Lipoprotein‐Based Nanocatalyst Enables Targeted Treatment of APAP‐Induced Liver Injury via Enhanced Macropinocytosis

Abstract Drug‐induced liver injury (DILI), predominantly caused by acetaminophen (APAP) overdose, is characterized by excessive reactive oxygen species (ROS) production and subsequent hepatocyte necrosis. Although N ‐acetylcysteine (NAC) remains the only approved treatment, its effectiveness is limited by a narrow therapeutic time window and reduced efficacy in advanced cases. To address these limitations, an innovative therapeutic approach is developed utilizing ceria's antioxidant properties. In this study, a reconstituted high‐density lipoprotein‐encapsulated ceria nanocatalyst (CeO 2 ‐rHDL) is engineered to overcome the aggregation tendency and targeting limitation of naked ceria nanoparticles. These findings revealed that CeO 2 ‐rHDL enters hepatocytes through macropinocytosis, a process synergistically enhanced by both APAP and NAC, facilitating efficient liver targeting.

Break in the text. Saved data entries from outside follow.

Lemma password_hashed_iff_modified_witness :
  exists old new,
    Users.findById (oid "00c1") (Users.users sample_users) = Some old
    /\ Users.findById (oid "00c1")
         (Users.users (fst (Users.updateUser sample_libs "salt1" sample_users (oid "00c1")
                              None None (Some "nuevaclave")))) = Some new
    /\ if JS.truthy (Some "nuevaclave")
          && (6 <=? JS.length (default "" (Some "nuevaclave")))%nat
          && negb (bool_decide (Users.password old = Some "nuevaclave"))
       then exists plain, Some "nuevaclave" = Some plain
                          /\ Users.password new =
                             Some (Users.bcrypt_hash sample_libs plain "salt1")
       else Users.password new = Users.password old.
Proof.
  eapply (proj2 (password_hashed_iff_modified sample_libs "salt1") sample_users (oid "00c1")
            None None (Some "nuevaclave")).
  - vm_compute. reflexivity.
  - reflexivity.
Defined.

(** A password of 5 characters, 7 bytes in UTF-8, is too short: an update
    carrying it is answered 200 and keeps the stored hash, and a client
    registration with it is answered 400. *)
Example short_password_keeps_hash :
  status (snd (Users.updateUser sample_libs "salt1" sample_users (oid "00c1")
                 None None (Some "ñandú"))) = 200
  /\ Users.password <$>
       Users.findById (oid "00c1")
         (Users.users (fst (Users.updateUser sample_libs "salt1" sample_users (oid "00c1")
                              None None (Some "ñandú"))))
     = Some (Some "$2a$salt0$secreto")
  /\ status (snd (Users.registerClient sample_libs "salt1" (oid "00c2") sample_users
                    (Some "Luis") (Some "luis@example.com") (Some "ñandú"))) = 400.
Proof. repeat split; vm_compute; reflexivity. Qed.

Lemma success_responses_omit_password_witness :
  exists u,
    prop "user" (body (Users.loginUser sample_libs sample_users
                         (Some "ana@example.com") (Some "secreto"))) = Some u
    /\ has_prop "password" u = false.
Proof.
  apply (proj1 (success_responses_omit_password sample_libs)).
  vm_compute. reflexivity.
Defined.

(** ** The mass upload *)

Section MassUploadRows.

Import Products.

Variable number_toString : Q -> string.
Variable insertMany : list productData -> collection -> insert_outcome * collection.

Lemma assign_same_cell (r r' : row) (pd : productData) (k : nat) (h : option string) :
  r !! k = r' !! k -> assign number_toString r pd k h = assign number_toString r' pd k h.
Proof. intros H. unfold assign. now rewrite H. Qed.

Lemma numeric_field_truthy (f : string) :
  is_numeric_field f = true -> JS.keep_truthy (Some f) = Some f.
Proof.
  unfold is_numeric_field. intros H. apply orb_true_iff in H as [H|H];
    apply String.eqb_eq in H; subst; reflexivity.
Qed.

Lemma fill_coerced (r : row) (i : nat) (c : cell) (hs : list (option string)) :
  r !! i = Some (Some c) ->
  parseFloat_cell c = JS.NaN ->
  forall (k : nat) (pd : productData),
    (forall j h, hs !! j = Some h -> (k + j)%nat = i ->
                 exists h', h = Some h' /\ is_numeric_field (model_field h') = true) ->
    fill number_toString r hs k pd = fill number_toString (<[i := Some (CNum 0)]> r) hs k pd.
Proof.
  intros Hc Hnan. induction hs as [|h rest IH]; intros k pd Hcol; [reflexivity|].
  simpl.
  assert (Hstep : assign number_toString r pd k h = assign number_toString (<[i := Some (CNum 0)]> r) pd k h).
  { destruct (decide (k = i)) as [->|Hne].
    - destruct (Hcol 0%nat h eq_refl ltac:(lia)) as (h' & -> & Hnum).
      unfold assign. rewrite (numeric_field_truthy _ Hnum), Hnum.
      rewrite Hc, list_lookup_insert_eq by (eapply lookup_lt_Some; exact Hc).
      rewrite Hnan. reflexivity.
    - apply assign_same_cell. now rewrite list_lookup_insert_ne. }
  rewrite Hstep. apply IH.
  intros j h0 Hj Hk. apply (Hcol (S j) h0); [exact Hj|lia].
Qed.

Lemma assign_keeps_defined (r : row) (pd : productData) (k : nat) (h : option string)
    (X : string) :
  is_Some (pd !! X) -> is_Some (assign number_toString r pd k h !! X).
Proof.
  intros H. unfold assign. destruct h as [h|]; [|exact H].
  destruct (JS.keep_truthy (Some (model_field h))); [|exact H].
  destruct (r !! k) as [[cv|]|]; try exact H.
  destruct (is_numeric_field (model_field h));
    (destruct (decide (model_field h = X)) as [->|Hne];
     [rewrite lookup_insert_eq; eauto|rewrite lookup_insert_ne by exact Hne; exact H]).
Qed.

Lemma fill_keeps_defined (r : row) (hs : list (option string)) (X : string) :
  forall (k : nat) (pd : productData),
    is_Some (pd !! X) -> is_Some (fill number_toString r hs k pd !! X).
Proof.
  induction hs as [|h rest IH]; intros k pd H; [exact H|].
  simpl. apply IH. now apply assign_keeps_defined.
Qed.

Lemma fill_defines (r : row) (hs : list (option string)) :
  forall (k : nat) (pd : productData) (j : nat) (h : string) (c : cell),
    hs !! j = Some (Some h) ->
    r !! (k + j)%nat = Some (Some c) ->
    is_numeric_field (model_field h) = true ->
    is_Some (fill number_toString r hs k pd !! model_field h).
Proof.
  induction hs as [|h0 rest IH]; intros k pd j h c Hj Hc Hnum; [discriminate|].
  destruct j as [|j]; simpl in *.
  - injection Hj as ->. apply fill_keeps_defined.
    unfold assign. rewrite (numeric_field_truthy _ Hnum), Hnum.
    replace (k + 0)%nat with k in Hc by lia. rewrite Hc.
    rewrite lookup_insert_eq. eauto.
  - apply (IH (S k) _ j h c); [exact Hj| |exact Hnum].
    replace (S k + j)%nat with (k + S j)%nat by lia. exact Hc.
Qed.

Lemma fill_untouched (r : row) (X : string) (hs : list (option string)) :
  forall (k : nat) (pd : productData),
    pd !! X = None ->
    (forall j h, hs !! j = Some (Some h) -> model_field h = X ->
                 r !! (k + j)%nat = None \/ r !! (k + j)%nat = Some None) ->
    fill number_toString r hs k pd !! X = None.
Proof.
  induction hs as [|h0 rest IH]; intros k pd Hpd Hcol; [exact Hpd|].
  simpl. apply IH.
  - unfold assign. destruct h0 as [h0|]; [|exact Hpd].
    destruct (JS.keep_truthy (Some (model_field h0))); [|exact Hpd].
    destruct (decide (model_field h0 = X)) as [HX|HX].
    + destruct (Hcol 0%nat h0 eq_refl HX) as [Hn|Hn];
        replace (k + 0)%nat with k in Hn by lia; rewrite Hn; exact Hpd.
    + destruct (r !! k) as [[cv|]|]; try exact Hpd.
      destruct (is_numeric_field (model_field h0));
        rewrite lookup_insert_ne by exact HX; exact Hpd.
  - intros j h Hj HX. replace (S k + j)%nat with (k + S j)%nat by lia.
    exact (Hcol (S j) h Hj HX).
Qed.

Lemma fill_keeps (r : row) (X : string) (hs : list (option string)) :
  forall (k : nat) (pd : productData),
    (forall j h, hs !! j = Some (Some h) -> model_field h = X ->
                 r !! (k + j)%nat = None \/ r !! (k + j)%nat = Some None) ->
    fill number_toString r hs k pd !! X = pd !! X.
Proof.
  induction hs as [|h0 rest IH]; intros k pd Hcol; [reflexivity|].
  simpl. rewrite IH.
  - unfold assign. destruct h0 as [h0|]; [|reflexivity].
    destruct (JS.keep_truthy (Some (model_field h0))); [|reflexivity].
    destruct (decide (model_field h0 = X)) as [HX|HX].
    + destruct (Hcol 0%nat h0 eq_refl HX) as [Hn|Hn];
        replace (k + 0)%nat with k in Hn by lia; rewrite Hn; reflexivity.
    + destruct (r !! k) as [[cv|]|]; try reflexivity.
      destruct (is_numeric_field (model_field h0));
        rewrite lookup_insert_ne by exact HX; reflexivity.
  - intros j h Hj HX. replace (S k + j)%nat with (k + S j)%nat by lia.
    exact (Hcol (S j) h Hj HX).
Qed.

The nanocatalyst demonstrated remarkable therapeutic efficacy by restoring mitochondrial function through ROS reduction. When combined with NAC, CeO 2 ‐rHDL significantly improved survival outcomes in DILI mice. This lipoprotein‐based nanocatalyst system represents a promising therapeutic strategy for DILI treatment, offering enhanced targeting capabilities and improved therapeutic efficacy.